The normal way of removing the leftover fertilizer is to 'wash' the phyto and separate the phyto from the culture fertilizer. This involves processes and equipment not available to the average hobbyist.

To reduce the impact of dosing possibly leftover nutrients, one approach is to condense the phyto to allow the most phyto to be dosed with the least amount of leftover fertilizer nutrients. A way of accomplishing this is to take advantage of the fact that phyto will settle and condense when cooled. Placing a container of phyto in a fridge will result in the phyto settling into a condensed layer in the lower portion of the container. Dosing from the container, drawing from the condensed phyto, will allow a higher ratio of phyto to culture solution to be dosed.
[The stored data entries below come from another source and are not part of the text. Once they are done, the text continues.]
(* ===== verification/FilesystemSpec.v ===== *)
(** * The filesystem skill: correctness
    What is read and what is written lies below the allowed roots; which tools
    change anything; where the guard can be passed. *)

From S2P Require Import Prelude RustStr Paths FileTree Json SkillPolicy SkillExecutor Chat SkillKit FilesystemSkill.
From Stdlib Require Import ZArith Lia Ascii.
From stdpp Require Import base list strings gmap relations pretty.

Open Scope rust_scope.

(** ** Paths without parents *)

Fixpoint str_map (f : ascii → ascii) (s : string) : string :=
  match s with EmptyString => "" | String c s => String (f c) (str_map f s) end.

Definition to_slash (c : ascii) : ascii := if decide (c = "092"%char) then "/"%char else c.

Lemma replace_backslash s : replace s backslash "/" = str_map to_slash s.
Proof.
  unfold replace, backslash. induction s as [|c s IH]; [done|].
  assert (∀ x, starts_with x "" = true) as Hnil by (by intros []).
  change (str_map to_slash (String c s)) with (String (to_slash c) (str_map to_slash s)).
  unfold to_slash at 1. simpl. rewrite Hnil. destruct (decide (c = "092"%char)) as [->|Hn].
  - rewrite bool_decide_true by done. simpl. by rewrite IH.
  - rewrite bool_decide_false by congruence. simpl. by rewrite IH.
Qed.
(* ===== verification/SkillsSpec.v ===== *)
(** * The bundled skills: correctness
    What may be started, sent or changed, and what the answers hold. *)

From S2P Require Import Prelude RustStr RecordStore Paths FileTree UrlSecurity Json SkillPolicy SkillExecutor Chat SkillKit FilesystemSkill ShellSkill RecordSkills HostSkills.
From Stdlib Require Import ZArith Lia Ascii.
From stdpp Require Import base list sorting strings gmap pretty.

Open Scope rust_scope.

(** ** Processes *)

Lemma report_log what failed timed_out r log : (report what failed timed_out r log).1 = log.
Proof. unfold report. destruct r; try done. by destruct (process_output _ _ _ _). Qed.

Lemma find_none_all {A} (f : A → bool) l : List.find f l = None → ∀ x, x ∈ l → f x = false.
Proof. intros Hf x Hx. apply (List.find_none _ _ Hf). by apply list_elem_of_In. Qed.

(** A call of the shell skill starts nothing, or one shell with exactly the given
    command, in a directory that exists; and then the command, in lower case, holds no
    pattern of the blocklist and, unless elevation is allowed, no elevated command at its
    start or after a space. *)
Theorem shell_starts_checked_commands run_process is_dir skill tool_name params log :
  let log' := (Shell.execute_tool run_process is_dir skill tool_name params log).1 in
  log' = log ∨
  ∃ command dir, tool_name = "run_command" ∧ get_text params "command" = Some command ∧
    dir = get_text params "working_directory" ∧ log' = log ++ [mkInvocation "sh" ["-c"; command] dir] ∧
    (∀ d, dir = Some d → is_dir d = true) ∧
    (∀ p, p ∈ Shell.BLOCKED_PATTERNS → contains (to_lowercase command) p = false) ∧
    (Shell.allow_elevated skill = false → ∀ p, p ∈ Shell.ELEVATED_COMMANDS →
      starts_with (to_lowercase command) p = false ∧ contains (to_lowercase command) (" " +:+ p) = false).
Proof.
  cbv zeta. unfold Shell.execute_tool. case_decide as Hn; [by left|]. subst tool_name.
  destruct (get_text params "command") as [command|] eqn:Hc; [|by left].
  unfold Shell.run_command, Shell.check_safety.
  destruct (List.find _ Shell.BLOCKED_PATTERNS) eqn:Hb; [by left|].
  pose proof (find_none_all _ _ Hb) as Hblocked.
  set (lower := to_lowercase command) in *.
  assert (∀ e : bool, e = Shell.allow_elevated skill →
    (e = false → List.find (λ p, starts_with lower p || contains lower (" " +:+ p)) Shell.ELEVATED_COMMANDS = None) →
    e = false → ∀ p, p ∈ Shell.ELEVATED_COMMANDS →
      starts_with lower p = false ∧ contains lower (" " +:+ p) = false) as Helev.
  { intros e _ Hf Hef p Hp. apply orb_false_iff. by apply (find_none_all _ _ (Hf Hef)). }
  destruct (Shell.allow_elevated skill) eqn:Ha.
  2: destruct (List.find _ Shell.ELEVATED_COMMANDS) eqn:He; [by left|].
  all: destruct (get_text params "working_directory") as [dir|] eqn:Hd;
    [destruct (is_dir dir) eqn:Hdir; [|by left]|].
  all: right; exists command, (get_text params "working_directory"); rewrite M_bind_eq; unfold start; rewrite report_log;
    split_and!; try done; try (by rewrite Hd); try (by rewrite Hd; intros ? [= <-]); try (by apply Helev).
Qed.
Lemma sanitize_char_slashless ch : whole_char ch → "/"%char ∉ str_chars (sanitize_char unicode_alphanumeric ch).
Proof.
  unfold sanitize_char. intros Hw.
  assert ("/"%char ∉ str_chars "_") as Hu by (intros H; vm_compute in H; set_solver).
  destruct (_ || _) eqn:Ho; [|done]. destruct Hw as [[c ->]|?]; [|done].
  simpl. intros [<-|[]%not_elem_of_nil]%elem_of_cons. done.
Qed.

Lemma sanitize_slashless name : "/"%char ∉ str_chars (sanitize name).
Proof.
  intros (s & Hs & Hx)%str_chars_join_nil. apply list_elem_of_map in Hs as (ch & -> & Hch).
  by eapply sanitize_char_slashless; [eapply chars_whole|].
Qed.

(** The path segments of a URL are between its slashes. *)
Context (segment_slashless : ∀ s u seg,
  parse s = Ok u → last_segment u = Some seg → "/"%char ∉ str_chars seg).

Lemma download_filename_ok s u requested :
  parse s = Ok u →
  "/"%char ∉ str_chars (download_filename requested u) ∧ download_filename requested u ≠ "".
Proof.
  intros Hp. unfold HttpClient.download_filename.
  assert ("/"%char ∉ str_chars "download") as Hd by (intros H; vm_compute in H; set_solver).
  destruct requested as [name|].
  - pose proof (sanitize_slashless name). destruct (sanitize name) as [|ch t]; done.
  - destruct (last_segment u) as [seg|] eqn:Hs; [|done].
    pose proof (segment_slashless _ _ _ Hp Hs). destruct seg; done.
Qed.

(** What one call adds. *)
Definition requested cl (l : list Request) : Prop :=
  ∃ r hops, l = r :: hops ∧ (∃ s u, validate_url s (security_policy cl) = Ok u ∧ url r = url_text u) ∧
    length hops ≤ MAX_REDIRECTS ∧ redirected next_request (r :: hops).

Lemma send_requested exchange cl r s u hops o :
  validate_url s (security_policy cl) = Ok u → url r = url_text u →
  send next_request too_many exchange r = (hops, o) → requested cl hops.
Proof.
  intros Hv Hu Hs. unfold send in Hs.
  apply (send_following_log _ _ _ (λ l, l)) in Hs as (l & -> & Hl & Hr); [|done]. exists r, l.
  split; [done|]. split; [eauto|done].
Qed.

Definition file_in cl (w : path * string) : Prop :=
  ∃ f, "/"%char ∉ str_chars f ∧ f ≠ "" ∧ w.1 = path_join (download_dir cl) (components f).

Definition extends cl cl' : Prop :=
  security_policy cl' = security_policy cl ∧ download_dir cl' = download_dir cl ∧
  size (sessions cl') ≤ max MAX_SESSIONS (size (sessions cl)) ∧
  (∃ rs, sent cl' = sent cl ++ rs ∧ Forall (requested cl) rs) ∧
  (∃ ws, written cl' = written cl ++ ws ∧ Forall (file_in cl) ws).

Lemma extends_refl cl : extends cl cl.
Proof.
  unfold extends. split_and!; [done..|lia| |]; exists []; rewrite app_nil_r; eauto.
Qed.
Lemma trim_end_sub p s x : x ∈ str_chars (trim_end_matches p s) → x ∈ str_chars s.
Proof.
  induction s as [|c s IH]; [done|]. simpl. destruct (trim_end_matches p s) as [|d t] eqn:Ht.
  - destruct (p c); [by intros ?%not_elem_of_nil|]. intros [->|[]%not_elem_of_nil]%elem_of_cons. by left.
  - intros [->|Hx]%elem_of_cons; [by left|]. right. by apply IH.
Qed.

Lemma trim_start_sub p s x : x ∈ str_chars (trim_start_matches p s) → x ∈ str_chars s.
Proof. induction s as [|c s IH]; [done|]. simpl. destruct (p c); [|done]. intros Hx. right. by apply IH. Qed.

Lemma str_drop_sub n s x : x ∈ str_chars (str_drop n s) → x ∈ str_chars s.
Proof. revert s. induction n as [|n IH]; intros [|c s]; simpl; try done. intros Hx. right. by apply IH. Qed.

Lemma ascii_classes c : is_ascii_alnum c = true → c ≠ "/"%char ∧ c ≠ "."%char.
Proof. intros H. split; intros ->; by vm_compute in H. Qed.

Lemma lower_classes c : is_ascii_alnum c = true → is_ascii_alnum (lower_char c) = true.
Proof. destruct c as [[] [] [] [] [] [] [] []]; by vm_compute. Qed.

(** The bytes of a slug. *)
Definition slug_byte (c : ascii) : Prop := is_ascii_alnum c = true ∨ c = "_"%char ∨ c = "-"%char.

Lemma slug_char_byte ch x : x ∈ str_chars (slug_char ch) → slug_byte x.
Proof.
  unfold slug_char, is_char. destruct (ascii_alnum_char ch) eqn:Ha.
  - destruct ch as [|c [|? ?]]; try done. simpl in *. intros [->|[]%not_elem_of_nil]%elem_of_cons.
    left. by apply lower_classes.
  - cbn [orb]. repeat case_bool_decide; subst; simpl;
      intros [->|[]%not_elem_of_nil]%elem_of_cons; unfold slug_byte; auto.
Qed.

Lemma slug_bytes raw x : x ∈ str_chars (sanitize_skill_slug raw) → slug_byte x.
Proof.
  unfold sanitize_skill_slug. destruct (str_is_empty _).
  - intros Hx. vm_compute in Hx. left. set_unfold. naive_solver.
  - intros Hx%trim_end_sub%trim_start_sub. apply str_chars_join_nil in Hx as (s & Hs & Hx).
    apply list_elem_of_map in Hs as (ch & -> & _). by apply slug_char_byte in Hx.
Qed.

Lemma slug_byte_classes x : slug_byte x → x ≠ "/"%char ∧ x ≠ "."%char.
Proof. intros [H|[->| ->]]; [by apply ascii_classes|done..]. Qed.

Lemma slug_plain raw : plain (sanitize_skill_slug raw).
Proof.
  pose proof (slug_bytes raw) as Hb. split; [intros [Hn _]%Hb%slug_byte_classes; done|].
  split; [|split; intros He; rewrite He in Hb; destruct (slug_byte_classes "."%char) as [_ Hn];
            try done; apply Hb; by left].
  unfold sanitize_skill_slug. by destruct (trim_matches _ _) eqn:He.
Qed.

Lemma file_char_single ch : ∃ x, file_char ch = String x "" ∧ x ≠ "/"%char ∧ (x = "."%char → ch = ".").
Proof.
  unfold file_char, is_char. destruct (ascii_alnum_char ch) eqn:Ha.
  - destruct ch as [|c [|? ?]]; try done. simpl in *. exists c. apply ascii_classes in Ha as [? ?]. done.
  - cbn [orb]. repeat case_bool_decide; subst; simpl;
      lazymatch goal with |- ∃ _, String ?c _ = _ ∧ _ => by exists c end.
Qed.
As an example, using a 1L culture container, you could dose most of the phyto, while only dosing 250 ml of the solution.

This approach works best when used in a fish room and a small fridge can be utilized for holding the phyto, a dosing pump along with a injection loop. Where other additives require refrigeration, they can also be included in this type of setup. For additives that require periodic mixing, their reservoir can be placed on magnetic mixers, etc.

For those where everything has to fit inside a stand, a single bottle wine cooler may be able to be utilized to cool and condense the phyto (though I have not tried this, so YMMV).

Anyway I think that dosing live phyto both as a means of nutrient control and feeding the zooplankton in the water column is a worthy idea to explore.

Dennis
Let’s expound on nutrients from phytoplankton culture getting into display. I say bring it on. In all of my established systems, I dose ChaetoGrow and ammonia. (I should feed more raw protein.).

If the nutrients are good for phytoplankton, I say they are good for my reef tank which is heavy on inverts & filter feeders.

@Reef Nutrition
With respect to feeding live phytoplankton to a monoculture of Copepod I decided to illuminate this zooplankton culture on the same light cycle as phytoplankton culture, both at 16hrs. Will phytoplankton continue to grow while Copepods are eating them. With that thought, is it best to feed phytoplankton to display with the lights on?